Return a copy of every line in the records that includes the word "auto".
++++
(* ===== verification/Samples.v ===== *)
(** Decision procedures for the layout predicates on concrete memories, and the
    sample heaps and process tables the runs of the other files start from. *)

From S2P Require Import Prelude Machine DList Pmm Paging Malloc Proc.

Local Open Scope Z_scope.

(** * Checkers *)

Definition all_pairs {A} (f : A -> A -> bool) (l : list A) : bool := forallb (fun x => forallb (f x) l) l.

Lemma all_pairs_spec {A} (f : A -> A -> bool) l : all_pairs f l = true -> forall x y, x ∈ l -> y ∈ l -> f x y = true.
Proof.
  unfold all_pairs. rewrite forallb_forall. intros Hf x y Hx Hy. specialize (Hf x).
  rewrite forallb_forall in Hf. apply Hf; by apply list_elem_of_In.
Qed.

Definition nodes_sep_b (l : list Z) : bool :=
  bool_decide (NoDup l) && forallb (fun x => (0 <=? x) && (x <? 2 ^ 32)) l &&
  all_pairs (fun x y => bool_decide (wd (x + 4) y) &&
    ((x =? y) || bool_decide (wd x y) && bool_decide (wd (x + 4) (y + 4)))) l.

Lemma nodes_sep_check l : nodes_sep_b l = true -> nodes_sep l.
Proof.
  unfold nodes_sep_b. intros [[Hnd Hr]%andb_prop Hp]%andb_prop. rewrite forallb_forall in Hr.
  assert (Hpq : forall x y, x ∈ l -> y ∈ l -> wd (x + 4) y /\ (x <> y -> wd x y /\ wd (x + 4) (y + 4))).
  { intros x y Hx Hy. pose proof (all_pairs_spec _ _ Hp x y Hx Hy) as [H1 H2]%andb_prop.
    split; [by apply bool_decide_eq_true in H1|]. intros Hne. rewrite (proj2 (Z.eqb_neq x y) Hne) in H2.
    cbn [orb] in H2. apply andb_prop in H2 as [?%bool_decide_eq_true ?%bool_decide_eq_true]. done. }
  constructor.
  - by apply bool_decide_eq_true in Hnd.
  - intros x Hx%list_elem_of_In. specialize (Hr x Hx). lia.
  - intros x y Hx Hy. exact (proj1 (Hpq x y Hx Hy)).
  - intros x y Hx Hy Hne. exact (proj1 (proj2 (Hpq x y Hx Hy) Hne)).
  - intros x y Hx Hy Hne. exact (proj2 (proj2 (Hpq x y Hx Hy) Hne)).
Qed.

Fixpoint dseg_b (m : memory) (a : Z) (l : list Z) (b : Z) : bool :=
  match l with
  | [] => (rd32 m (a + 4) =? b) && (rd32 m b =? a)
  | x :: l => (rd32 m (a + 4) =? x) && (rd32 m x =? a) && dseg_b m x l b
  end.

Lemma dseg_check m l : forall a b, dseg_b m a l b = true -> dseg m a l b.
Proof.
  induction l as [|x l IH]; intros a b; cbn [dseg_b dseg]; unfold links.
  - intros [?%Z.eqb_eq ?%Z.eqb_eq]%andb_prop. done.
  - intros [[?%Z.eqb_eq ?%Z.eqb_eq]%andb_prop ?]%andb_prop. auto.
Qed.

Lemma dlist_check m h l : nodes_sep_b (h :: l) = true -> dseg_b m h l h = true -> dlist m h l.
Proof. intros. split; [by apply nodes_sep_check|by apply dseg_check]. Qed.

Definition span_b (a n : Z) : bool :=
  (0 <=? a) && (a + n <=? VERTUAL_MEM) || (VERTUAL_MEM <=? a) && (a + n <=? 2 ^ 32).

Lemma span_check a n : span_b a n = true -> span a n.
Proof. unfold span_b, span. lia. Qed.

Definition pcbs_sep_b (l : list Z) : bool :=
  bool_decide (NoDup l) && forallb (fun p => span_b p sizeof_pcb && (PAGE_SIZE <=? ka p)) l &&
  all_pairs (fun p q => (p =? q) || (ka p + sizeof_pcb <=? ka q) || (ka q + sizeof_pcb <=? ka p)) l.

Lemma pcbs_sep_check l : pcbs_sep_b l = true -> pcbs_sep l.
Proof.
  unfold pcbs_sep_b. intros [[Hnd Hs]%andb_prop Hp]%andb_prop. rewrite forallb_forall in Hs. constructor.
  - by apply bool_decide_eq_true in Hnd.
  - intros p Hx%list_elem_of_In. specialize (Hs p Hx) as [H1%span_check H2]%andb_prop. split; [done|lia].
  - intros p q Hx Hy Hne. pose proof (all_pairs_spec _ _ Hp p q Hx Hy) as H. cbv beta in H. lia.
Qed.

Fixpoint elders_b (m : memory) (par y : Z) (l : list Z) (o : Z) : bool :=
  match l with
  | [] => true
  | c :: l => (rd32 m (pcb_parent c) =? par) && (rd32 m (pcb_yptr c) =? y) && (rd32 m (pcb_optr c) =? after o l) &&
      elders_b m par c l o
  end.

Lemma elders_check m par l o : forall y, elders_b m par y l o = true -> elders m par y l o.
Proof.
  induction l as [|c l IH]; intros y; cbn [elders_b elders]; [done|].
  intros [[[?%Z.eqb_eq ?%Z.eqb_eq]%andb_prop ?%Z.eqb_eq]%andb_prop ?]%andb_prop. auto.
Qed.

Lemma children_check m par l :
  (rd32 m (pcb_cptr par) =? after NULL l) && elders_b m par NULL l NULL = true -> children m par l.
Proof. intros [?%Z.eqb_eq ?]%andb_prop. split; [done|by apply elders_check]. Qed.

(** The entries of a directory, one by one. *)
Definition each_entry (m : memory) (pd : Z) (f : Z -> Z -> bool) : bool :=
  forallb (fun k => let e := pd + 4 * Z.of_nat k in f e (rd32 m e)) (seq 0 1024).

Lemma each_entry_spec m pd f : each_entry m pd f = true ->
  forall la, 0 <= la < 2 ^ 32 -> f (pde_slot pd la) (rd32 m (pde_slot pd la)) = true.
Proof.
  unfold each_entry. rewrite forallb_forall. intros Hf la Hla.
  assert (Hk : 0 <= la / 2 ^ 22 < 2 ^ 10) by lia_div.
  specialize (Hf (Z.to_nat (la / 2 ^ 22))). rewrite in_seq, Z2Nat.id in Hf by lia. apply Hf. lia.
Qed.

Definition tables_b (m : memory) (pd : Z) : bool :=
  (0 <=? pd) && (pd + PAGE_SIZE <=? 2 ^ 30) &&
  each_entry m pd (fun _ w => negb (present w) ||
    let t := pte_page_addr w * PAGE_SIZE in
    (t + PAGE_SIZE <=? 2 ^ 30) && ((t + PAGE_SIZE <=? pd) || (pd + PAGE_SIZE <=? t))).

Lemma tables_check m pd : tables_b m pd = true -> tables m pd.
Proof.
  unfold tables_b. intros [Hb He]%andb_prop. constructor; [lia|]. intros la Hla Hp.
  pose proof (each_entry_spec _ _ _ He la Hla) as H. cbv beta in H. rewrite Hp in H. cbn [negb orb] in H. lia.
Qed.

(** A region apart from the directory and from its tables. *)
Definition off_region_b (m : memory) (pd lo hi : Z) : bool :=
  (0 <=? pd) && (pd + PAGE_SIZE <=? 2 ^ 30) && ((hi <=? pd) || (pd + PAGE_SIZE <=? lo)) &&
  each_entry m pd (fun _ w => negb (present w) ||
    let t := pte_page_addr w * PAGE_SIZE in
    (t + PAGE_SIZE <=? 2 ^ 30) && ((hi <=? t) || (t + PAGE_SIZE <=? lo))).

Lemma off_region_check m pd lo hi : off_region_b m pd lo hi = true ->
  forall a, ka a + 4 <= hi -> lo <= ka a -> off_tables m pd a.
Proof.
  unfold off_region_b. intros [Hb He]%andb_prop a Ha1 Ha2 la Hla. pose proof (pde_slot_range pd la Hla) as Hd.
  unfold PAGE_SIZE in Hd, Hb. split.
  - unfold wd. rewrite (ka_low (pde_slot pd la)) by (unfold VERTUAL_MEM; lia). lia.
  - intros Hp. pose proof (each_entry_spec _ _ _ He la Hla) as H. cbv beta in H. rewrite Hp in H. cbn [negb orb] in H.
    pose proof (pte_slot_range m pd la Hla) as Hr. cbv zeta in Hr. pose proof (pte_page_addr_range (rd32 m (pde_slot pd la))).
    unfold PAGE_SIZE in *. unfold wd. rewrite (ka_low (pte_slot m pd la)) by (unfold VERTUAL_MEM; lia). lia.
Qed.

Lemma off_tables_check m pd a : off_region_b m pd (ka a) (ka a + 4) = true -> off_tables m pd a.
Proof. intros Hb. by apply (off_region_check m pd _ _ Hb). Qed.

Definition off_nodes_b (l : list Z) (a : Z) : bool :=
  forallb (fun x => bool_decide (wd x a) && bool_decide (wd (x + 4) a)) l.

Lemma off_nodes_check l a : off_nodes_b l a = true -> off_nodes l a.
Proof.
  unfold off_nodes_b. rewrite forallb_forall. intros Hf x Hx%list_elem_of_In.
  specialize (Hf x Hx) as [?%bool_decide_eq_true ?%bool_decide_eq_true]%andb_prop. done.
Qed.

(** * Concrete memories *)

(** The words [l] of memory, on top of [m]. *)
Fixpoint put_words (l : list (Z * Z)) (m : memory) : memory :=
  match l with [] => m | (a, v) :: l => wr32 (put_words l m) a v end.

(** The links of the circular list [h :: l], written out. *)
Fixpoint link_up (a : Z) (l : list Z) (h : Z) : list (Z * Z) :=
  match l with
  | [] => [(a + 4, h); (h, a)]
  | x :: l => (a + 4, x) :: (x, a) :: link_up x l h
  end.

#[local] Existing Instance sample_symbols.

(** A heap of three chunks: one in use, a free one of 256 bytes, one in use. *)
Definition sample_chunks : list chunk :=
  [mk_chunk 0xC0301000 true 32; mk_chunk 0xC030102C false 256; mk_chunk 0xC0301138 true 64].

Definition sample_heap : kst :=
  set_mem (put_words (((fun c => (ck_addr c, header (ck_size c) (ck_used c))) <$> sample_chunks) ++
    link_up chunk_head (ck_node <$> sample_chunks) chunk_head) ∅)
    (set_pt_begin 0x300000 (set_pages 0x200000 blank_state)).

Lemma sample_heap_ok : heap (k_mem sample_heap) sample_chunks.
Proof.
  constructor.
  - unfold VERTUAL_MEM. cbn. lia.
  - repeat (apply Forall_cons; split); try apply Forall_nil; unfold ck_ok, ck_end, sizeof_Chunk; cbn; lia.
  - cbn. unfold ck_apart, ck_end, sizeof_Chunk. repeat split; repeat (apply Forall_cons; split); try apply Forall_nil; cbn; lia.
  - apply dlist_check; by vm_compute.
  - repeat (apply Forall_cons; split); try apply Forall_nil; by vm_compute.
Qed.

Lemma sample_heap_coalesced : coalesced sample_chunks.
Proof. by vm_compute. Qed.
++++
▸ OUTPUT:
  - intros [[?%Z.eqb_eq ?%Z.eqb_eq]%andb_prop ?]%andb_prop. auto.
  intros [[[?%Z.eqb_eq ?%Z.eqb_eq]%andb_prop ?%Z.eqb_eq]%andb_prop ?]%andb_prop. auto.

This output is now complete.